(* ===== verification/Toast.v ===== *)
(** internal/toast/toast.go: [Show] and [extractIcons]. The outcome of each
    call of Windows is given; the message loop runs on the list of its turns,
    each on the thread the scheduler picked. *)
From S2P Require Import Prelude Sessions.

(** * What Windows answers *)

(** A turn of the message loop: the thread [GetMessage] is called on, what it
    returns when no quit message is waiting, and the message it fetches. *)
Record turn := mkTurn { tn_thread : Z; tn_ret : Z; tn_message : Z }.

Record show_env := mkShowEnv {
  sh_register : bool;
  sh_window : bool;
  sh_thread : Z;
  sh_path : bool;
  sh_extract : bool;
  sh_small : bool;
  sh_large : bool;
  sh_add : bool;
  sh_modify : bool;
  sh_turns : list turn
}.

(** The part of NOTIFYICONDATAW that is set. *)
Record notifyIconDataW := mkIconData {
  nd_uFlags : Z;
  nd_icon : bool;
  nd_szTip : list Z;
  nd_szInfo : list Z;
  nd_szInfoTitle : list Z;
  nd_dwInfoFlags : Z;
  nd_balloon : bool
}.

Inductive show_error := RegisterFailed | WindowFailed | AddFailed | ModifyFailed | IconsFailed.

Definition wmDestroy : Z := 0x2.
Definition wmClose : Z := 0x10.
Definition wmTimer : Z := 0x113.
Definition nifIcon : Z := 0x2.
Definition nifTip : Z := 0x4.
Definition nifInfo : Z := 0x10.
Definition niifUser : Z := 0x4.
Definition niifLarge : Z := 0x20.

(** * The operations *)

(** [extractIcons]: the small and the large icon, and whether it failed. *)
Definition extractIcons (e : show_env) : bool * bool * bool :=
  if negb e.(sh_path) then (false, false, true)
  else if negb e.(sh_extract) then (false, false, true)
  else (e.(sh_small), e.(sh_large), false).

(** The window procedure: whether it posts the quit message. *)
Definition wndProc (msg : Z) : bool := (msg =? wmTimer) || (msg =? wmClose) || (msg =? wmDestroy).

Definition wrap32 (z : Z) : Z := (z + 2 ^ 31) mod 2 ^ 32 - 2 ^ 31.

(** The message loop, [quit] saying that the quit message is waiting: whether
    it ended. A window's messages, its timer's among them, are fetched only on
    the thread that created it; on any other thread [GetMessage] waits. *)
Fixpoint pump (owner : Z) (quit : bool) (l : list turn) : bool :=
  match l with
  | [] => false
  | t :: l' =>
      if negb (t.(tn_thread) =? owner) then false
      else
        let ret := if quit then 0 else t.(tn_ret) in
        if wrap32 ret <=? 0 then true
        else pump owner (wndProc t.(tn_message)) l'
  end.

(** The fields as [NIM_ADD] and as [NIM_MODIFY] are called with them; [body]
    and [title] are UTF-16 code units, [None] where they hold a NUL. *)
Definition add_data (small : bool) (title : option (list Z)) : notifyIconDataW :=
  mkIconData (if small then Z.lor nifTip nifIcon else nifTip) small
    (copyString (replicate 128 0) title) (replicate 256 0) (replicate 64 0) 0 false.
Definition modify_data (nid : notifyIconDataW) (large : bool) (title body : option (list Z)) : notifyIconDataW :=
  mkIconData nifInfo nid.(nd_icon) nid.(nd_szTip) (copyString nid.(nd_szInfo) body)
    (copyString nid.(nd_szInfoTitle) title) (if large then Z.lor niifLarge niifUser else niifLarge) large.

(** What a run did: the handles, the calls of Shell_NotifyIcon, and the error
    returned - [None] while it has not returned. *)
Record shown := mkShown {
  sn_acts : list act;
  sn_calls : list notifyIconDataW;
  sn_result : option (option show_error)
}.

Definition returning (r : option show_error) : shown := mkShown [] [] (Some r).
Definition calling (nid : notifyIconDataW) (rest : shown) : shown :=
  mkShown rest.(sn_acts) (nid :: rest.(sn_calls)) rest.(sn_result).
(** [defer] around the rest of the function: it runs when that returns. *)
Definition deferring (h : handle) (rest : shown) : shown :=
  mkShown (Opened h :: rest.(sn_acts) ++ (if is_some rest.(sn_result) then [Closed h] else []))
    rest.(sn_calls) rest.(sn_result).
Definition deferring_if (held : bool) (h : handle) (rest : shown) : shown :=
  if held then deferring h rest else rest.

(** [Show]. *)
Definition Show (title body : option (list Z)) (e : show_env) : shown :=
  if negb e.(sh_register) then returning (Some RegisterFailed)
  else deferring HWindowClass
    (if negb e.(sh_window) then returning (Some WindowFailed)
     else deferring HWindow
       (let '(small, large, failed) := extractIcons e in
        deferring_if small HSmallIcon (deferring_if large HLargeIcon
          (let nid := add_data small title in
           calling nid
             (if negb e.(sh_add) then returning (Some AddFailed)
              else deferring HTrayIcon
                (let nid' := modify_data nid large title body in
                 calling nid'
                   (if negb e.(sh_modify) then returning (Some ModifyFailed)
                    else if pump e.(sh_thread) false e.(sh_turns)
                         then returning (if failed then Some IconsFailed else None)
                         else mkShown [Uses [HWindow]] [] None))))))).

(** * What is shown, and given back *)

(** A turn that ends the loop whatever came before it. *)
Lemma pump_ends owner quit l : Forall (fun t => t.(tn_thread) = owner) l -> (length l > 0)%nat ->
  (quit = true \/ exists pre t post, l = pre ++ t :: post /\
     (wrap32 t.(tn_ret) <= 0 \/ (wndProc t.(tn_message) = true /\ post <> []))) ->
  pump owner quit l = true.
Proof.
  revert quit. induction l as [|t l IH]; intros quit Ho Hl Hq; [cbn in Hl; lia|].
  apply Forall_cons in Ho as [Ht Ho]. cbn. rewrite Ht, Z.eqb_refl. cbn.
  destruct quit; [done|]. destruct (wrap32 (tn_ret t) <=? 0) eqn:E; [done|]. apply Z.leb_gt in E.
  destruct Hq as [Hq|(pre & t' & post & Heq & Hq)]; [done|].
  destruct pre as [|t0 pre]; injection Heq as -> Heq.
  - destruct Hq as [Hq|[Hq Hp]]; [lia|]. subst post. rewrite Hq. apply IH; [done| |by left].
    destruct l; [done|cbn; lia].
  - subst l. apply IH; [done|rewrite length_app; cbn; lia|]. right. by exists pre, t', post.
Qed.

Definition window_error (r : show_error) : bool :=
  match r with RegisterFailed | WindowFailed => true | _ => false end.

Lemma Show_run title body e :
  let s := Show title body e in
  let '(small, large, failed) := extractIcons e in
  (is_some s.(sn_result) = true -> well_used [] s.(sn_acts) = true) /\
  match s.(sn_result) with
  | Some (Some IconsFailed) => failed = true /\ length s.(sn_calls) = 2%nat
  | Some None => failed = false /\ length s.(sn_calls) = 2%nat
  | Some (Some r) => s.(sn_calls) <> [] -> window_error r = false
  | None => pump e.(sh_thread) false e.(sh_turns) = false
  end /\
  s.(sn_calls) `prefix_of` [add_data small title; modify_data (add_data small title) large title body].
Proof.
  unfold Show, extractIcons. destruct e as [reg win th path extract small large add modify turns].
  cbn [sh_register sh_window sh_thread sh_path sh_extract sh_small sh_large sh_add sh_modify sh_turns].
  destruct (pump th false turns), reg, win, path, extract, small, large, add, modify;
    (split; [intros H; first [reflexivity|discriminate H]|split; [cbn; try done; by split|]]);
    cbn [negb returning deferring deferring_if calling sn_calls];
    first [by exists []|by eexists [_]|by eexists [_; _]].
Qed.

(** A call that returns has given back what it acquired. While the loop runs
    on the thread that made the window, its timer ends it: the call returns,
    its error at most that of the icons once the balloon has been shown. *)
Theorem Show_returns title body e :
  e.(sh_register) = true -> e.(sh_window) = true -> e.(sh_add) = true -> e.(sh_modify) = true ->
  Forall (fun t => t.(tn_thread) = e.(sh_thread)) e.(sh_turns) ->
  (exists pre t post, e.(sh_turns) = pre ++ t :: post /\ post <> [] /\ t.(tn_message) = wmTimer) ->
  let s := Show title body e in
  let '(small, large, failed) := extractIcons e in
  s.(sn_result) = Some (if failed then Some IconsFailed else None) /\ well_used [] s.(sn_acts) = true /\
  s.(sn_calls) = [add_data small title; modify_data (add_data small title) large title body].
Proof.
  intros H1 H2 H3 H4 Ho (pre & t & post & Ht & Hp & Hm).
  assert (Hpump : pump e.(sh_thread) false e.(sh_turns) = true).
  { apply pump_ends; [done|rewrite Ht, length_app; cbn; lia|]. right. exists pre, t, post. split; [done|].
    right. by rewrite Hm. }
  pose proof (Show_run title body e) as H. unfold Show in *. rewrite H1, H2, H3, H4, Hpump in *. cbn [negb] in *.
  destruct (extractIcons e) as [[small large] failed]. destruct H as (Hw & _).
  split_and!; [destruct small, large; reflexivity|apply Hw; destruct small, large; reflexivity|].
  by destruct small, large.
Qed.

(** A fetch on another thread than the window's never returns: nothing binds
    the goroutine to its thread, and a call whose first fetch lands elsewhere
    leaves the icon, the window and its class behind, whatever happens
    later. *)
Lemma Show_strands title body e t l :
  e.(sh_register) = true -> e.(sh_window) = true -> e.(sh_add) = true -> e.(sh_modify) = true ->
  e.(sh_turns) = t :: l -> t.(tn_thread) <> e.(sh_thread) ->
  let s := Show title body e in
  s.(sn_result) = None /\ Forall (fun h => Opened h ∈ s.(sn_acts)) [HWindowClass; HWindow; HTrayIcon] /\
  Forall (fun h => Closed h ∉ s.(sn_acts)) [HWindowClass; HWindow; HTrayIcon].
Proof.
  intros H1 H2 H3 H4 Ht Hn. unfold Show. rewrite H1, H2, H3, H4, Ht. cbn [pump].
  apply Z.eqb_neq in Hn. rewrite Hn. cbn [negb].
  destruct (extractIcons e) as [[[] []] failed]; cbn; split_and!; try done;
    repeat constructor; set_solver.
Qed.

------

Looking at the entries, how many lines contain the string "wmTimer"? The answer is that number alone.

3